А однажды, во время бессонницы, пришло Желткову в голову — а ведь это чудо, что на голове у меня цветы, настоящее чудо, по определению, только почему никто не замечает, что это чудо? И хорошо, что не замечают, ответил он сам себе, ерунда какая-то вместо чуда, цветочки микроскопические, да еще воняют. Вот если бы на сберкнижку кто-нибудь положил мне миллион долларов!
Тут же, с утра, побежал в сберкассу, но миллиона долларов там почему-то не оказалось. Оказалось четырнадцать рублей. Просто безобразие, что за жизнь.
Потом о нем написали в газетах, и это было приятно, но в то же время и обидно — никто не заметил чуда, а просто написали, что вот, мол, есть человек с цветами на голове, и это грозит стать модой нового сезона.
Это и стало модой сезона, люди начали носить парики с цветами, а Желткова из банка уволили, потому что внимание привлекал. К тому же парики не воняли.
Тогда Желтков устроился по знакомству композитором в ипподром, но композиты тоже пахли нехорошо, и Желткову это не нравилось. Пришлось вернуться в банк — вы будете смеяться, но там его даже ждали, что-то там у них разладилось после его увольнения.
Однажды он пришел в некий хоспис, по своим банковским делам, и какой-то старик, умирающий совершенно, вдруг воскликнул: — Смотрите, у этого человека на голове цветы! Это же чудо!
Желтков, убегая, слышал, как старик всхлипывал натужно, только не обратили внимания, кто же примет всерьез всхлипы совершенно умирающего старика?
И тогда Желтков вот что решил, пристально вглядываясь в свое зеркало, повешенное в прихожей: — Лягу.
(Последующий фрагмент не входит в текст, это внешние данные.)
(** The document returned by the normaliser names at least one location,
    one department and one role; and the shift templates, locations,
    departments and roles of a document that had some come back as they
    were. *)
Theorem normalized_fills_defaults (r : nat) (c c1 : Constraints) :
  normalized r c = Returned c1 ->
  nonempty (get (locations c1) []) = true
  /\ nonempty (get (departments c1) []) = true
  /\ nonempty (get (roles c1) []) = true
  /\ (nonempty (get (shift_templates c) []) = true ->
      shift_templates c1 = shift_templates c)
  /\ (nonempty (get (locations c) []) = true -> locations c1 = locations c)
  /\ (nonempty (get (departments c) []) = true -> departments c1 = departments c)
  /\ (nonempty (get (roles c) []) = true -> roles c1 = roles c).
Proof.
  rewrite normalized_value.
  destruct (template_defaults r (completed_first (get (operating_hours c) [])) c)
    as [enhanced|exn|] eqn:Ht; cbn [bind]; try discriminate.
  intros H. injection H as <-.
  cbn [with_operating_hours with_places locations departments roles shift_templates].
  assert (Hsame : locations enhanced = locations c
                  /\ departments enhanced = departments c
                  /\ roles enhanced = roles c
                  /\ (nonempty (get (shift_templates c) []) = true ->
                      shift_templates enhanced = shift_templates c)).
  { unfold template_defaults in Ht.
    destruct (nonempty (get (shift_templates c) [])) eqn:Hex; cbn [negb andb] in Ht.
    - injection Ht as <-. auto.
    - destruct (nonempty (completed_first (get (operating_hours c) []))).
      + match type of Ht with
        | bind ?m _ = _ => destruct m as [generated|exn|]; cbn [bind] in Ht;
                           try discriminate
        end.
        injection Ht as <-. destruct (nonempty generated); repeat split; auto;
          discriminate.
      + injection Ht as <-. repeat split; auto; discriminate. }
  destruct Hsame as (Hl & Hd & Hr & Hs). rewrite Hl, Hd, Hr.
  repeat split; try (apply or_default_nonempty; reflexivity); auto;
    intros Hne; unfold or_default; now rewrite Hne.
Qed.
(** [re.findall]: scan from the left; after a match the scan resumes behind
    it ([skip] counts the characters of the match still to pass over). *)
Fixpoint findall_from (skip : nat) (s : pystr) : list pystr :=
  match s with
  | [] => []
  | _ :: rest =>
      match skip with
      | S k => findall_from k rest
      | O =>
          match match_hms s with
          | Some m => m :: findall_from 7 rest
          | None => findall_from 0 rest
          end
      end
  end.

Definition re_findall (s : pystr) : list pystr := findall_from 0 s.

Definition parse_start_end_from_string (time_col_str : pystr)
  : result (option time * option time) :=
  let matches := re_findall time_col_str in
  if Nat.eqb (length matches) 2 then
    try_except_ValueError
      (m0 <- list_get matches 0 ;;
       start_t <- time_fromisoformat m0 ;;
       m1 <- list_get matches 1 ;;
       end_t <- time_fromisoformat m1 ;;
       Ok (Some start_t, Some end_t))%result
      (Ok (None, None))
  else Ok (None, None).

End Parser.

Definition format_time_range (start_t end_t : time) : pystr :=
  let base_date := lit "1900-01-01" in
  let start_str := base_date ++ lit " " ++ time_isoformat start_t in
  let end_str := base_date ++ lit " " ++ time_isoformat end_t in
  lit "[" ++ start_str ++ lit ", " ++ end_str ++ lit "]".

(** ** Free slots of a day *)

Definition row := list pystr.
Definition slot := (time * time)%type.
Definition class_entry := (time * time * row)%type.

(** One iteration of the loop of [print_free_slots] on the state
    [(current_time, free_slots)]. *)
Definition free_step (st : time * list slot) (c : class_entry) : time * list slot :=
  let '(current_time, free_slots) := st in
  let '(start_t, end_t, _) := c in
  let free_slots :=
    if time_gtb start_t current_time
    then free_slots ++ [(current_time, start_t)]
    else free_slots in
  let current_time :=
    if time_gtb end_t current_time then end_t else current_time in
  (current_time, free_slots).

Definition print_free_slots (day_name : pystr) (classes : list class_entry) : list slot :=
  let '(current_time, free_slots) := fold_left free_step classes (DAY_START, []) in
  if time_ltb current_time DAY_END
  then free_slots ++ [(current_time, DAY_END)]
  else free_slots.

(** ** The shared random state *)

(** [random] is global state that the gap filler consumes through
    [random.choice]; it is a stream of draws, one per call. *)
Definition rng := nat -> nat.

Definition M (A : Type) : Type := rng -> result (A * rng).

Definition mret {A} (a : A) : M A := fun r => Ok (a, r).

Definition mbind {A B} (c : M A) (k : A -> M B) : M B :=
  fun r => match c r with
           | Ok (a, r') => k a r'
           | Raise e => Raise e
           end.

Definition lift {A} (c : result A) : M A :=
  fun r => match c with
           | Ok a => Ok (a, r)
           | Raise e => Raise e
           end.

Declare Scope rand_scope.
Delimit Scope rand_scope with rand.
Notation "x <- c ;; k" := (mbind c (fun x => k))
  (at level 61, c at next level, right associativity) : rand_scope.
Notation "' pat <- c ;; k" := (mbind c (fun x => match x with pat => k end))
  (at level 61, pat pattern, c at next level, right associativity) : rand_scope.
Владивосток жил по-прежнему, постоянно удивляя публику своими событиями, а рядом с Владивостоком был океан, но даже у океана, такого громадного и величественного, не было цветов на голове, а у Желткова они росли. Вот, ну, скажите, почему именно у Желткова?
Он лег на свой диван, просто роскошный был диван у Желткова, и стал думать про цветы, на голове у него растущие. Он подумал, что он такой единственный на всем свете, и это было приятно. Он даже закрыл глаза, самому себе улыбаясь. Потом сказал вслух: «Все мы единственные на всем свете». И это было так мудро. Потом Желтков сказал: — А пошли вы все к черту! Но некому было идти к черту, никого у Желткова не было к тому времени.
ХОР ТРУБЕЦКОГО
Во Дворец культуры города Ольховцево (это такой крупный центр с населением в 94 тысячи жителей) пришел человек. Он назвался И.О.Глухоуховым и, предъявив подтверждающий документ, сообщил, что является представителем Хора Трубецкого (с ударением на «бе»). Сообщил также, что сам хор находится поблизости и хотел бы выступить сегодня вечером с единственным эксклюзивным концертом на сцене Дворца. — Трубецкого? — переспросил директор Дворца Николай Дмитриевич Посадский, к которому пришел И.О.Глухоухов. — Самого Михаила Трубецкого?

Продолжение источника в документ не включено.